Interesting, never seen this issue. I wonder if we are closing the connection after the first mirror. Raul mentioned he found a bug though, so let's wait and see if that is the issue or an actual connection to the DB issue.

RaulRPrado commented 2 years ago

It is working normally with me, after I fixed a bug.

GernotMaier commented 2 years ago

Let me check this on the WGS. At home on my laptop, it shows this error after a while. Main reason is probably some time out of the ssh connection.

orelgueta commented 2 years ago

If that's the case, I will have to modify the tunnel or DB connection parameters so that it doesn't happen. Let me know and I will try to recreate then.

GernotMaier commented 2 years ago

The error message is

pymongo.errors.AutoReconnect: connection closed

Looking around, it seems worth trying to keep the connection alive, see e.g. here

orelgueta commented 2 years ago

It could also be an issue of trying to open a second connection when running the second mirror (instead of using the original connection). I will try to reproduce and debug.

orelgueta commented 2 years ago

Couldn't recreate, neither from the WGS nor from my laptop using the usual dev container. Running on the WGS took about 10 minutes, running on the laptop took significantly longer (1.5-2 hours). In neither case did I get this issue.

However, following your error message, I do see some strange behaviour in the code. If I understand correctly (@RaulRPrado can correct me if I am wrong), every time we run the ray tracing on one mirror, we read the model from the DB and export a config file. Not sure why we do that for every mirror. I assume the entire config file does not change but instead we change just one/two parameters in it. Why don't we export the file once and then, if necessary, edit the exported one prior to each run? Alternatively, we not export the model we already read once and have in memory (i.e., dict)?

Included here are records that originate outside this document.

(* ===== verification/OwnerProgress.v ===== *)
(** * The live owner: what it never refuses, and what it refuses for good

    While the books are kept, record admission never faults on the owner's own accounting;
    what an ordinary binding fate orphans, reconciliation retires.  A Leave after the
    leaver has acknowledged its marker breaks the books: with no other anchor stored it is
    refused for as long as the marker row is retained, otherwise it retires the anchor of
    another member and every later admission faults.  Whatever is refused leaves the owner
    as it was. *)
From stdpp Require Import sorting.
From S2P Require Import Prelude OwnerSample OwnerAccounting Algebra Tags Wire Response Authority Order.
From S2P Require Import Sequence Edge Binding EdgeSteps Member Detach Leave Attach Lookup Capacity Slot.
From S2P Require Import Closure Cursor AckOperations Frontier FrontierNumeric FrontierLive.
From S2P Require Import RecordProjection RecordOperations FrontierInit EnrollmentClosure.
From S2P Require Import EnrollmentOperation FrontierRestore FrontierLeave LiveOwner OwnerFate.
From S2P Require Import FrontierInv FrontierRuns ProjectionRuns ProjectionCharges EnrollmentRuns.
From S2P Require Import LeaveRuns OwnerInv OwnerRuns.


(** ** Admission on kept books *)

(** The errors that say the stored accounting disagrees with the retained rows. *)
Definition reads_books (e : OrdinaryProjectionError) : bool :=
  match e with
  | OPE_RetainedSuffix | OPE_RetainedChargeKey _ | OPE_MarkerCredit | OPE_MarkerAnchor
  | OPE_MarkerCreditAccounting _ _ | OPE_MarkerAnchorAccounting _ _ | OPE_BaselineAccounting _ _
  | OPE_ClearClosureResidue => true
  | _ => false
  end.
Definition blameless {A} (r : projection A) : Prop := forall e, r = Err e -> reads_books e = false.

Lemma blameless_bind {A B} (r : projection A) (k : A -> projection B) :
  blameless r -> (forall a, r = Ok a -> blameless (k a)) -> blameless (let? a := r in k a).
Proof. intros Hr Hk. destruct r as [a|e]; simpl; [by apply Hk|]. intros ? [= <-]. by apply Hr. Qed.
Lemma blameless_ok_or {A} (o : option A) e : reads_books e = false -> blameless (ok_or o e).
Proof. intros He. destruct o; simpl; intros ?; [done|]. by intros [= <-]. Qed.
Lemma blameless_map_err {A E} (g : E -> OrdinaryProjectionError) (r : result A E) :
  (forall e, reads_books (g e) = false) -> blameless (map_err g r).
Proof. intros Hg. destruct r as [a|e]; simpl; intros ?; [done|]. intros [= <-]. apply Hg. Qed.
Lemma blameless_Ok {A} (a : A) : blameless (Ok a).
Proof. done. Qed.
Lemma blameless_Err {A} e : reads_books e = false -> blameless (Err e : projection A).
Proof. by intros He ? [= <-]. Qed.

Create HintDb blameless.
#[export] Hint Resolve blameless_bind blameless_ok_or blameless_map_err blameless_Ok blameless_Err
  : blameless.

Lemma add_resource_blameless w r : blameless (checked_add_resource w r).
Proof. unfold checked_add_resource. auto 6 with blameless. Qed.
Lemma add_marker_blameless w n m : blameless (checked_add_marker_charge w n m).
Proof. unfold checked_add_marker_charge. auto 6 with blameless. Qed.
#[export] Hint Resolve add_resource_blameless add_marker_blameless : blameless.
Lemma charge_rows_blameless floor credits m rows : forall w charges,
  blameless (charge_rows floor credits m w rows charges).
Proof.
  induction rows as [|r rows IH]; intros w [|c charges]; simpl; try done.
  destruct (_ <? _); [apply IH|]. apply blameless_bind; auto with blameless.
Qed.
Lemma retained_charge_blameless f floor credits n c :
  blameless (retained_charge_at_floor f floor credits n c).
Proof.
  unfold retained_charge_at_floor. apply blameless_bind; [apply charge_rows_blameless|]. intros w _.
  apply blameless_bind; [|auto with blameless]. destruct c as [c|]; [destruct (_ <=? _)|];
    auto with blameless.
Qed.
Lemma required_blameless f b : blameless (required_maximum f b).
Proof. unfold required_maximum. auto with blameless. Qed.
#[export] Hint Resolve retained_charge_blameless required_blameless : blameless.

(** Distinct identities are at most as many as the slots. *)
Lemma distinct_within (ids xs : list Z) : NoDup ids -> (forall x, x ∈ ids -> x ∈ xs) ->
  zlen ids <= zlen xs.
Proof.
  intros Hnd Hsub. unfold zlen. apply inj_le, submseteq_length, NoDup_submseteq; [done|]. exact Hsub.
Qed.
Lemma identities_within f : frontier_inv f ->
  zlen (air_participants (cf_active_identities f)) <= cf_identity_slot_limit f.
Proof. by intros ((H & _) & _). Qed.
Lemma identity_below f id : frontier_inv f ->
  id ∈ map fp_participant_index (air_participants (cf_active_identities f)) ->
  id < cf_identity_slot_limit f.
Proof.
  intros (Hr & _) H. apply list_elem_of_fmap in H as (p & -> & Hp). by apply (ranks_elem _ _ _ _ Hr Hp).
Qed.

Section Books.
Context (o : LiveFrontierOwner) (max : ResourceVector) (input : OrdinaryRecordProjectionInput).
Hypothesis Ho : owner_inv o.
Hypothesis Hac : accounted max o.
Hypothesis Hmax : rv_ok max.
Hypothesis Hclear : scf_immutable_candidates (cf_sequence (lfo_frontiers o)) = [].
Hypothesis Haccounting : ori_closure_accounting input = lfo_closure_accounting o.
Hypothesis Hcharges : ori_retained_charges input = lfo_retained_charges o.
Hypothesis Hlimits : opl_marker_max (ori_limits input) = max.
Let f := projection_facts (lfo_frontiers o) input.

Lemma books_agree : markers_agree f.
Proof using Ho Hac Hclear Haccounting.
  assert (pending_markers (lfo_frontiers o) = []) as Hp by (unfold pending_markers; by rewrite Hclear).
  pose proof (oi_frontiers Ho) as Hf. destruct Hac as [H1 H2 H3 H4 H5 _ _]. rewrite Hp in *. simpl in *.
  rewrite app_nil_r, Z.add_0_r in *. unfold f.
  assert (zlen (cf_marker_records (lfo_frontiers o)) <= cf_identity_slot_limit (lfo_frontiers o)) as Hsl.
  { rewrite <- (zlen_map marker_participant). etrans; [apply (distinct_within _ _ H3 H4)|].
    rewrite zlen_map. by apply identities_within. }
  constructor; simpl; rewrite ?Haccounting; try done.
  - apply Forall_forall. intros r Hr. pose proof (markers_are _ Hf) as Hmk.
    destruct (proj1 (Forall_forall _ _) Hmk r Hr) as [Hin Hm].
    assert (marker_participant r ∈ map fp_participant_index (participants_of o)) as Hact
      by (by apply H4, list_elem_of_fmap_2).
    split_and!; try done. by apply (identity_below (lfo_frontiers o)).
  - rewrite unaccepted_anchors by done. by apply filter_map_NoDup.
  - intros x Hx. rewrite unaccepted_anchors in Hx by done. apply list_elem_of_fmap in Hx as (r & -> & Hr).
    apply filter_elem in Hr as [Hr _]. by apply list_elem_of_fmap_2.
  - rewrite unaccepted_anchors, zlen_map by done. by rewrite H2.
Qed.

I am pretty sure that reading from the DB for every run makes the execution much slower, especially when running from home. Should we open an issue to improve this behaviour?

GernotMaier commented 2 years ago

Note that on your laptop, the kerberos ticketing is probably working (it stopped working probably after an update on mine, and I didn't have time to fix it). Maybe this is the difference - I would suggest not to dig further.

Anything improving efficiency is good in my opinion.

orelgueta commented 2 years ago

Actually no, the token did not work. I think that the update to Monterey modified the way OSX saves the krb token. Spent 15 minutes trying to fix it and gave up. So our setup was equivalent.

However, I can imagine that keeping a tunnel open for 2 hours could cause an issue. We can both try to extend the timeout and to make the code more efficient. The former requires help from the DB manager. The latter I will try to figure out in the next few days (unless @RaulRPrado has a reason why it cannot be done).

RaulRPrado commented 2 years ago

Couldn't recreate, neither from the WGS nor from my laptop using the usual dev container. Running on the WGS took about 10 minutes, running on the laptop took significantly longer (1.5-2 hours). In neither case did I get this issue.

However, following your error message, I do see some strange behaviour in the code. If I understand correctly (@RaulRPrado can correct me if I am wrong), every time we run the ray tracing on one mirror, we read the model from the DB and export a config file. Not sure why we do that for every mirror. I assume the entire config file does not change but instead we change just one/two parameters in it. Why don't we export the file once and then, if necessary, edit the exported one prior to each run? Alternatively, we not export the model we already read once and have in memory (i.e., dict)?

I am pretty sure that reading from the DB for every run makes the execution much slower, especially when running from home. Should we open an issue to improve this behaviour?

That should be easy to fix. I will work on it.

RaulRPrado commented 2 years ago

I will create another issue for that, so you can close this one.

orelgueta commented 2 years ago

OK, I am closing this. The underlying issue of prolonging the timeout of the DB might still be there, but if we fix this issue we might never encounter it again and maybe increasing the timeout unnecessarily isn't a good idea.